REQUIRED ACTION
Lines from the entries below that hold "refine" form the answer; copy all of them.

Dataset items
=== Begin Enclosure ===

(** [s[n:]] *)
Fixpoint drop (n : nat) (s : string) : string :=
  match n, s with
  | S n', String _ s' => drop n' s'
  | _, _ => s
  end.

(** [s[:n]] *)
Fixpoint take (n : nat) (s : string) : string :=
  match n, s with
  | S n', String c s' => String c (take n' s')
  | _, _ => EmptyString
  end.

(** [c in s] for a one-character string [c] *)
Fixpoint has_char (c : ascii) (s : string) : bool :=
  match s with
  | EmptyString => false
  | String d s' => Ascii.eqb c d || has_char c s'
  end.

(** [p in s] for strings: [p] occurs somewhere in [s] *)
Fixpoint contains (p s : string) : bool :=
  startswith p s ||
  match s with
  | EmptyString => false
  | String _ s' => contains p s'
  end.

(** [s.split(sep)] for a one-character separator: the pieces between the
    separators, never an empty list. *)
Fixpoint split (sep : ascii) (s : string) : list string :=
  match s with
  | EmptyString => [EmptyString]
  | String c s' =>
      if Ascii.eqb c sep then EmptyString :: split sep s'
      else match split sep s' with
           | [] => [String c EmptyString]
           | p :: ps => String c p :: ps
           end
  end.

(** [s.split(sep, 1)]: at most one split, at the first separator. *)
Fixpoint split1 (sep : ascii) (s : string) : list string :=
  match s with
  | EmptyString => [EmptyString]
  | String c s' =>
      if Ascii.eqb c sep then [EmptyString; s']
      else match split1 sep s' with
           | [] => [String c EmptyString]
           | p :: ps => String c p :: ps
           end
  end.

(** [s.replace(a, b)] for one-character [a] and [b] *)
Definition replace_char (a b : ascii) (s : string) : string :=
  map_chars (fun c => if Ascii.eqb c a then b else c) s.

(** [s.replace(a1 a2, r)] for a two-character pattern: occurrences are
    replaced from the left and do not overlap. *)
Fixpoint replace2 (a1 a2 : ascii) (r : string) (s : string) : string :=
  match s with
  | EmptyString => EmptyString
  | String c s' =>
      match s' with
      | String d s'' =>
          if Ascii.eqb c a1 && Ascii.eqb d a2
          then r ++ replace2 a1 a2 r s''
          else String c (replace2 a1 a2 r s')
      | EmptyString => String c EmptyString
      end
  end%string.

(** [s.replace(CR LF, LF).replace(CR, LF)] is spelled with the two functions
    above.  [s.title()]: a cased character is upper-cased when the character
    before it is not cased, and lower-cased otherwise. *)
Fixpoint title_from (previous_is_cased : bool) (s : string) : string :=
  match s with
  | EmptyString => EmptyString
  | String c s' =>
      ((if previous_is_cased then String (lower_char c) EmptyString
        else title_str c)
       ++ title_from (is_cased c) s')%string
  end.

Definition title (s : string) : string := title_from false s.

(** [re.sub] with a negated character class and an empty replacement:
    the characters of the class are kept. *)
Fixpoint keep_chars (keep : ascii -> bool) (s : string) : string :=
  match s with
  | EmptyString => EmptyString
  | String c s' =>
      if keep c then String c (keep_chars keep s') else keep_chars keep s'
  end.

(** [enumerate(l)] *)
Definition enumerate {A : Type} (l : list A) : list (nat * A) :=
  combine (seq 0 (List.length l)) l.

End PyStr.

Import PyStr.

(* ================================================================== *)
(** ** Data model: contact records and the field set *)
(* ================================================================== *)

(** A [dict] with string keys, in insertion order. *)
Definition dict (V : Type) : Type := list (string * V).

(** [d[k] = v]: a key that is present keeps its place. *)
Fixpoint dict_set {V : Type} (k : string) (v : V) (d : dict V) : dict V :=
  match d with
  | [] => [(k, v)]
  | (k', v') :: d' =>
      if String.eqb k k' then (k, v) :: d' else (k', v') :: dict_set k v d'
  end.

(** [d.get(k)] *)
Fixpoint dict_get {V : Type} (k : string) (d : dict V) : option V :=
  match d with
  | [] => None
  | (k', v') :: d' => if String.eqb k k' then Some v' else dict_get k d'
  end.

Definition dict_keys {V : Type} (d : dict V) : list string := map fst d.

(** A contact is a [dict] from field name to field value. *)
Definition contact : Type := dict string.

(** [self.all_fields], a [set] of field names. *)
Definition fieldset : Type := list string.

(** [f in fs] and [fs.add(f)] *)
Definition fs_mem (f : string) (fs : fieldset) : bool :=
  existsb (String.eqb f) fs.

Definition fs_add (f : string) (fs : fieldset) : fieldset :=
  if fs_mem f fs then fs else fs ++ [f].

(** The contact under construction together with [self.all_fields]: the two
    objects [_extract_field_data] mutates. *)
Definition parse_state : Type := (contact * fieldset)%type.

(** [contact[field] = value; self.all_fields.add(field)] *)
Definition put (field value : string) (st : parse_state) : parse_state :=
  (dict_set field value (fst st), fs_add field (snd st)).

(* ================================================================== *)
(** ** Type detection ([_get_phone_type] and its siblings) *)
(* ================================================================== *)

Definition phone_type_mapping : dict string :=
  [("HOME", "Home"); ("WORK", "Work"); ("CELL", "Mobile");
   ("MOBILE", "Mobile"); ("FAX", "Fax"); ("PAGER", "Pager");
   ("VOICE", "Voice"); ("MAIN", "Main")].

=== End Enclosure ===
=== Begin Enclosure ===

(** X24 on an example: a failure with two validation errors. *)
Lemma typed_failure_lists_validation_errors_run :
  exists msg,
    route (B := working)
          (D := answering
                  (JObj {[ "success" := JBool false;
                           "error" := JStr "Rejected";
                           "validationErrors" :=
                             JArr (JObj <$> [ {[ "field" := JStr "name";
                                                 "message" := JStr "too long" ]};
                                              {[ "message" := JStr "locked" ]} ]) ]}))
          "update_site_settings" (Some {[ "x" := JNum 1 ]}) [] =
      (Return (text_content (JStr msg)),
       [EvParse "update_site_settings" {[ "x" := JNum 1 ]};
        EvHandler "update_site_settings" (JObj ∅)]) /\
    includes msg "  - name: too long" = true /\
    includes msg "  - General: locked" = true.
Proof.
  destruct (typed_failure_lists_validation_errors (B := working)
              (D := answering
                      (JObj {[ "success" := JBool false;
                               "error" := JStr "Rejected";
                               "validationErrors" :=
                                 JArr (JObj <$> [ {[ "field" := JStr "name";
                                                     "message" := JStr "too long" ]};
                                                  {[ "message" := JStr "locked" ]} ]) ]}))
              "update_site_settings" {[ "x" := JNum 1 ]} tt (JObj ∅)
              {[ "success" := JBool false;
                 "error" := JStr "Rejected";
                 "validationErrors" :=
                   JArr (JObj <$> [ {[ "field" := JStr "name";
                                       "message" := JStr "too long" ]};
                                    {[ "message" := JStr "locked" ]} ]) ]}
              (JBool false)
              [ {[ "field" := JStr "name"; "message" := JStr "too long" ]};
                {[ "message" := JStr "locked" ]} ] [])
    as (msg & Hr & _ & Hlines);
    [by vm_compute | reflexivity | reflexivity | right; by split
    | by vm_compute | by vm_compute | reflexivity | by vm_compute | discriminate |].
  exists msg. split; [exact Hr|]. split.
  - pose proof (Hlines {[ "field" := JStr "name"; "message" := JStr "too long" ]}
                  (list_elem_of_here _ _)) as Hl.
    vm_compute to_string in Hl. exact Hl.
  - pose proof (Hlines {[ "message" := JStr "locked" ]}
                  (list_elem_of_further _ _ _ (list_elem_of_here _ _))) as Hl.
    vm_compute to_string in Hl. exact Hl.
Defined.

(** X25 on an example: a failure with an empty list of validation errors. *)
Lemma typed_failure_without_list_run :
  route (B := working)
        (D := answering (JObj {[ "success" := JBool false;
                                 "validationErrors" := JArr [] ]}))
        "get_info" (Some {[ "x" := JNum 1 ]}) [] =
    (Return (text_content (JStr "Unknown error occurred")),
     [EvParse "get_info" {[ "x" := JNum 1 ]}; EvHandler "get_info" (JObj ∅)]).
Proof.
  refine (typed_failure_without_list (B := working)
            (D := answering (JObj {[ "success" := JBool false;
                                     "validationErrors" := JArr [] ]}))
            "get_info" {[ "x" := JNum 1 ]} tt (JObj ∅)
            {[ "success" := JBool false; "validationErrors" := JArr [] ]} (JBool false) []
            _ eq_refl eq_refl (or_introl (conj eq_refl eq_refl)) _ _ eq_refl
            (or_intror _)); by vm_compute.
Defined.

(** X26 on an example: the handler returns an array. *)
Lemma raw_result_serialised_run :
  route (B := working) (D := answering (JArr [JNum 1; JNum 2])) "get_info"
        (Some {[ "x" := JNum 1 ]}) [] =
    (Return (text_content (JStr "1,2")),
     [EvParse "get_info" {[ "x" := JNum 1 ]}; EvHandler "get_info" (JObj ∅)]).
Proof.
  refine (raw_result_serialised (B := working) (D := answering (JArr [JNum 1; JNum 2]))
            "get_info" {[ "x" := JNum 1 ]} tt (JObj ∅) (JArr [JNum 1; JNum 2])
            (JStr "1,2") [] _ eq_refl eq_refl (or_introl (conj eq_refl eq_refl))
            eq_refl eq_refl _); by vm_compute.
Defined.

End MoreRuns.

=== End Enclosure ===

OUTPUT
  refine (typed_failure_without_list (B := working)
  refine (raw_result_serialised (B := working) (D := answering (JArr [JNum 1; JNum 2]))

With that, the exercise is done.